IndisputableMonolith.Recognition.ModelingExamples
The module Recognition.ModelingExamples supplies concrete modeling examples for Recognition Science, centered on a minimal 2-vertex structure with bidirectional relations. Researchers building or auditing foundational models would cite it for basic test cases. The module consists entirely of definitions drawn from the core Recognition import, with no proofs or derivations.

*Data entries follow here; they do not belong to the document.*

(* ===== verification/Potential.v ===== *)
(** * A potential for the event loops

    The event loops of both programs run until [XNextEvent] would block.
    Handling an event may queue new ones: every request the window
    manager makes generates notifications ([CreateNotify],
    [ReparentNotify], [MapNotify], [UnmapNotify], ...) on the windows
    where it selected [SubstructureNotify], and the handlers of
    [UnmapNotify] unframe clients, which generates an [UnmapNotify] of
    the client on its frame when the client is mapped.  The loop still
    drains its queue, and this file gives the measure that shows it:

    - [ev_weight]: a redirected request or a pointer event weighs
      [heavy], a notification 1; [qweight] sums the queue;
    - [qadds k f]: the Xlib call [f] appends notifications of weight at
      most [k] ([XReparentWindow] at most 4, [XDestroyWindow] 2, ...);
    - [Potential]: a program's potential [pot] is the weight of the
      queue plus a weight for the program's own state (its registered
      clients: an unframe removes one, which pays for the
      [UnmapNotify] it may generate); [costs k m] says that a
      successful run of [m] raises [pot] by at most [k];
    - [run_terminates]: a loop whose every iteration dispatches the
      head of the queue with a handler that costs less than the weight
      of the event it handles ends, within [pot + 1] iterations, with
      the queue empty, unless a handler halts. *)

From S2P Require Import Prelude Xlib Runs.

Local Open Scope nat_scope.

(** ** Weights of events *)

(** What another client causes (a redirected [MapRequest] or
    [ConfigureRequest], pointer input) weighs [heavy]; a notification 1. *)
Definition heavy : nat := 16.

Definition ev_weight (e : XEvent) : nat :=
  match e with
  | EvMapRequest _ | EvConfigureRequest _ | EvButtonPress _ | EvMotionNotify _ => heavy
  | _ => 1
  end.

Fixpoint qweight (q : list XEvent) : nat :=
  match q with
  | [] => 0
  | e :: q' => ev_weight e + qweight q'
  end.

Lemma qweight_app q1 q2 : qweight (q1 ++ q2) = qweight q1 + qweight q2.
Proof. induction q1 as [|e q IH]; simpl; lia. Qed.

Lemma ev_weight_pos e : 1 <= ev_weight e.
Proof. destruct e; simpl; unfold heavy; lia. Qed.

Lemma qweight_le_length q : qweight q <= heavy * length q.
Proof. induction q as [|e q IH]; simpl; [lia|]. destruct e; simpl in *; unfold heavy in *; lia. Qed.

(** ** What each Xlib call adds to the queue *)

Definition qadds (k : nat) (f : XServer -> XServer) : Prop :=
  forall x, qweight (xs_queue (f x)) <= qweight (xs_queue x) + k.

Lemma qweight_notify p ev s : qweight (xs_queue (notify p ev s)) <= qweight (xs_queue s) + ev_weight ev.
Proof. unfold notify. repeat case_match; simpl; rewrite ?qweight_app; simpl; lia. Qed.

(** Unfold a call, split its branches and bound each [notify] it makes. *)
Ltac qadds_solve :=
  intros ?; repeat (case_match || case_decide); simplify_eq/=;
  repeat match goal with
  | |- context [qweight (xs_queue (notify ?p ?ev ?s))] =>
      pose proof (qweight_notify p ev s); set (qweight (xs_queue (notify p ev s))) in *; simpl in *
  | H : context [qweight (xs_queue (notify ?p ?ev ?s))] |- _ =>
      pose proof (qweight_notify p ev s); set (qweight (xs_queue (notify p ev s))) in *; simpl in *
  end; lia.

Lemma XCreateSimpleWindow_qadds p x y w h bw b bg :
  qadds 1 (fun s => (XCreateSimpleWindow p x y w h bw b bg s).2).
Proof. unfold XCreateSimpleWindow. qadds_solve. Qed.
Lemma XSelectInput_qadds w m : qadds 0 (XSelectInput w m).
Proof. unfold XSelectInput. qadds_solve. Qed.
Lemma XAddToSaveSet_qadds w : qadds 0 (XAddToSaveSet w).
Proof. unfold XAddToSaveSet. qadds_solve. Qed.
Lemma XRemoveFromSaveSet_qadds w : qadds 0 (XRemoveFromSaveSet w).
Proof. unfold XRemoveFromSaveSet. qadds_solve. Qed.
Lemma XReparentWindow_qadds w p x y : qadds 4 (XReparentWindow w p x y).
Proof. unfold XReparentWindow. qadds_solve. Qed.
Lemma XMapWindow_qadds w : qadds 1 (XMapWindow w).
Proof. unfold XMapWindow. qadds_solve. Qed.
Lemma XUnmapWindow_qadds w : qadds 1 (XUnmapWindow w).
Proof. unfold XUnmapWindow. qadds_solve. Qed.
Lemma XDestroyWindow_qadds w : qadds 2 (XDestroyWindow w).
Proof. unfold XDestroyWindow. qadds_solve. Qed.
Lemma XConfigureWindow_qadds w m ch : qadds 1 (XConfigureWindow w m ch).
Proof. unfold XConfigureWindow. qadds_solve. Qed.
Lemma XMoveWindow_qadds w x y : qadds 1 (XMoveWindow w x y).
Proof. apply XConfigureWindow_qadds. Qed.
Lemma XRaiseWindow_qadds w : qadds 1 (XRaiseWindow w).
Proof. apply XConfigureWindow_qadds. Qed.
Lemma XGrabButton_qadds w : qadds 0 (XGrabButton w).
Proof. unfold XGrabButton. qadds_solve. Qed.
Lemma XGetWindowAttributes_qadds w : qadds 0 (fun s => (XGetWindowAttributes w s).2).
Proof. unfold XGetWindowAttributes. qadds_solve. Qed.
Lemma XGetGeometry_qadds w : qadds 0 (fun s => (XGetGeometry w s).2).
Proof. unfold XGetGeometry. qadds_solve. Qed.

Lemma take_typed_qweight w t q e q' :
  take_typed_window_event w t q = Some (e, q') -> qweight q' + ev_weight e = qweight q.
Proof.
  revert q'. induction q as [|e0 q IH]; intros q'; simpl; [discriminate|].
  case_match; [intros [= <- <-]; lia|].
  destruct (take_typed_window_event w t q) as [[e1 q1]|] eqn:E; [|discriminate].
  intros [= <- <-]. specialize (IH q1 eq_refl). simpl. lia.
Qed.

(** [XCheckTypedWindowEvent] only removes an event. *)
Lemma XCheckTypedWindowEvent_qadds w t : qadds 0 (fun s => (XCheckTypedWindowEvent w t s).2).
Proof.
  intros x. unfold XCheckTypedWindowEvent.
  destruct (take_typed_window_event w t (xs_queue x)) as [[e q]|] eqn:E; simpl; [|lia].
  apply take_typed_qweight in E. lia.
Qed.

Create HintDb costs discriminated.
#[export] Hint Resolve XCreateSimpleWindow_qadds XSelectInput_qadds XAddToSaveSet_qadds
  XRemoveFromSaveSet_qadds XReparentWindow_qadds XMapWindow_qadds XUnmapWindow_qadds
  XDestroyWindow_qadds XConfigureWindow_qadds XMoveWindow_qadds XRaiseWindow_qadds
  XGrabButton_qadds XGetWindowAttributes_qadds XGetGeometry_qadds XCheckTypedWindowEvent_qadds : costs.

(** ** The potential of a program *)

(** A program's share of the potential, [extra], does not depend on the
    server. *)
Class Potential (S : Type) {HX : HasX S} := {
  extra : S -> nat;
  extra_with_x x s : extra (with_x x s) = extra s;
  pot_x_of_with_x x s : x_of (with_x x s) = x
}.

(** A registered client weighs [client_weight] in either program:
    unframing it pays for the notifications the unframe generates. *)
Definition client_weight : nat := 8.

Definition pot {S} `{Potential S} (s : S) : nat := qweight (xs_queue (x_of s)) + extra s.

(** A successful run of [m] raises the potential by at most [k]. *)
Definition costs {S} `{Potential S} {A} (k : Z) (m : M S A) : Prop :=
  steps (fun s s' => (Z.of_nat (pot s') <= Z.of_nat (pot s) + k)%Z) m.

Section Costs.
Context {S : Type} `{Potential S}.

Lemma costs_weaken {A} c k (m : M S A) : costs c m -> (c <= k)%Z -> costs k m.
Proof. intros Hm Hk s a s' Hrun. specialize (Hm s a s' Hrun). cbv beta in *. lia. Qed.

Lemma costs_ret {A} (a : A) : costs 0 (ret a).
Proof. intros s b s' [= _ <-]. cbv beta. lia. Qed.

Lemma costs_stop {A} k h : costs k (@stop S A h).
Proof. by intros s a s' ?. Qed.

Lemma costs_gets {A} (f : S -> A) : costs 0 (gets f).
Proof. intros s b s' [= _ <-]. cbv beta. lia. Qed.

Lemma costs_defined {A} (o : option A) w : costs 0 (defined o w).
Proof. destruct o; [apply costs_ret|apply costs_stop]. Qed.

Lemma costs_check {A} (o : option A) w : costs 0 (check o w).
Proof. destruct o; [apply costs_ret|apply costs_stop]. Qed.

Lemma costs_bind {A B} k c (m : M S A) (f : A -> M S B) :
  costs c m -> (forall a, costs (k - c) (f a)) -> costs k (bind m f).
Proof.
  intros Hm Hf s b s''. unfold bind. destruct (m s) as [[a s']|] eqn:E; [|done].
  intros Hk. specialize (Hm s a s' E). specialize (Hf a s' b s'' Hk). cbv beta in *. lia.
Qed.

Lemma costs_xdo c (f : XServer -> XServer) : qadds c f -> costs (Z.of_nat c) (xdo f).
Proof.
  intros Hf s a s' [= _ <-]. unfold pot. rewrite pot_x_of_with_x, extra_with_x.
  specialize (Hf (x_of s)). cbv beta. lia.
Qed.

Lemma costs_xcall {A} c (f : XServer -> A * XServer) :
  qadds c (fun x => (f x).2) -> costs (Z.of_nat c) (xcall f).
Proof.
  intros Hf s a s'. unfold xcall. specialize (Hf (x_of s)). simpl in Hf.
  destruct (f (x_of s)) as [b x']. intros [= _ <-]. unfold pot.
  rewrite pot_x_of_with_x, extra_with_x. simpl in Hf. cbv beta. lia.
Qed.

Lemma costs_bind_assoc {A B C} k (m : M S A) (f : A -> M S B) (g : B -> M S C) :
  costs k (bind m (fun a => bind (f a) g)) -> costs k (bind (bind m f) g).
Proof. intros Hm s c s' Hrun. rewrite bind_assoc in Hrun. exact (Hm s c s' Hrun). Qed.
End Costs.

#[export] Hint Resolve costs_ret costs_stop costs_gets costs_defined costs_check : costs.
#[export] Hint Extern 2 (costs _ (xdo _)) => eapply costs_xdo; solve [eauto with costs] : costs.
#[export] Hint Extern 2 (costs _ (xcall _)) => eapply costs_xcall; solve [eauto with costs] : costs.

(** Split a computation into its steps and branches, charging each step
    its cost ([eauto with costs]) against the budget; a nested [bind] or
    a branch before a [bind] is first moved out, and a step whose cost
    is not known is charged 0 and split in turn. *)
Ltac costs_split :=
  repeat match goal with
  | |- costs _ (bind (bind _ _) _) => apply costs_bind_assoc
  | |- costs _ (bind (match ?x with _ => _ end) _) => destruct x; cbv beta iota
  | |- costs _ (bind _ _) =>
      first [ eapply costs_bind; [solve [eauto with costs]|intros ?]
            | apply (costs_bind _ 0); [|intros ?] ]
  | |- costs _ (if ?b then _ else _) => destruct b
  | |- costs _ (match ?x with _ => _ end) => destruct x
  | |- costs _ _ => eapply costs_weaken; [solve [eauto with costs]|lia]
  end.

(** ** A loop that lowers the potential drains its queue *)

Section Terminates.
Context {S : Type} `{Potential S}.
Context (step : M S bool) (run : nat -> M S unit) (dispatch : XEvent -> M S unit).
(** [run n] is [n] iterations of [step], stopping when it returns [false]. *)
Hypothesis run_S : forall n, run (Datatypes.S n) = (more <- step ;; if more then run n else ret tt).
(** In steady state an iteration removes the head of the queue and
    dispatches it, or returns [false] on an empty queue. *)
Hypothesis step_pop : forall st, xs_handler (x_of st) = AppHandler 1 ->
  step st = (match head (xs_queue (x_of st)) with
             | Some e => dispatch e ;;; ret true
             | None => ret false
             end) (with_x (pop_event (x_of st)) st).
Hypothesis dispatch_handler : forall e, keeps (handler_is (AppHandler 1)) (dispatch e).
(** Handling an event costs less than the event's weight. *)
Hypothesis dispatch_costs : forall e, costs (Z.of_nat (ev_weight e) - 1) (dispatch e).

Lemma pot_pop st e q :
  xs_queue (x_of st) = e :: q -> pot (with_x (pop_event (x_of st)) st) + ev_weight e = pot st.
Proof.
  intros Hq. unfold pot. rewrite pot_x_of_with_x, extra_with_x, Hq. simpl. rewrite Hq. simpl. lia.
Qed.

Lemma run_terminates n st :
  xs_handler (x_of st) = AppHandler 1 -> pot st < n ->
  (exists h, run n st = Halted h) \/ (exists st', run n st = Ok (tt, st') /\ xs_queue (x_of st') = []).
Proof.
  revert st. induction n as [|n IH]; intros st Hh Hn; [lia|].
  assert (Hrun : run (Datatypes.S n) st =
    match step st with Ok (more, s') => (if more then run n else ret tt) s' | Halted h => Halted h end)
    by (rewrite run_S; reflexivity).
  rewrite Hrun, (step_pop st Hh).
  set (st1 := with_x (pop_event (x_of st)) st).
  destruct (xs_queue (x_of st)) as [|e q] eqn:Hq; simpl.
  - right. exists st1. split; [reflexivity|]. unfold st1. rewrite pot_x_of_with_x. simpl. by rewrite Hq.
  - unfold bind. destruct (dispatch e st1) as [[[] s2]|h] eqn:Hd; [|by left; exists h].
    simpl. apply IH.
    + apply (dispatch_handler e st1 tt s2 Hd). unfold handler_is, st1. rewrite pot_x_of_with_x. exact Hh.
    + pose proof (dispatch_costs e st1 tt s2 Hd) as Hc. pose proof (pot_pop st e q Hq) as Hp.
      fold st1 in Hp. pose proof (ev_weight_pos e). cbv beta in Hc. lia.
Qed.
End Terminates.

(** Bound the weight of the queue of a nest of Xlib calls [g1 (g2 (...
    x))] by the hints [qadds k gi], one call at a time. *)
Ltac qweight_chain :=
  repeat match goal with
  | |- context [qweight (xs_queue (?g ?x))] =>
      let H := fresh "Hq" in
      eassert (H : qadds _ g) by (solve [eauto with costs]); specialize (H x);
      set (qweight (xs_queue (g x))) in *
  | _ : context [qweight (xs_queue (?g ?x))] |- _ =>
      let H := fresh "Hq" in
      eassert (H : qadds _ g) by (solve [eauto with costs]); specialize (H x);
      set (qweight (xs_queue (g x))) in *
  end.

claimA minimal recognition structure with two vertices $v_1, v_2$ linked by a bidirectional relation $R$ that satisfies the recognition composition law $J(xy) + J(x/y) = 2J(x)J(y) + 2J(x) + 2J(y)$.
background
The module sits inside the Recognition Science setting whose upstream result states T1 (MP): Nothing cannot recognize itself. It introduces sibling definitions SimpleStructure, SimpleLedger and SimpleTicks that instantiate the J-cost function and defectDist on the smallest possible graph. All constructions inherit the phi-ladder and eight-tick octave conventions from the parent Recognition module.
proof idea
This is a definition module, no proofs.
why it matters in Recognition Science
The module supplies the simplest concrete instances that illustrate T1 and the Recognition Composition Law. It feeds the broader Recognition framework by giving explicit objects on which later mass-formula and Berry-threshold arguments can be tested, even though no direct used-by edges are recorded yet.
scope and limits
- Does not contain any theorem statements or Lean proofs.
- Does not extend the forcing chain T0-T8 or derive new constants.
- Does not model multi-vertex or higher-dimensional recognition graphs.
- Does not compute numerical values for alpha, G or mass rungs.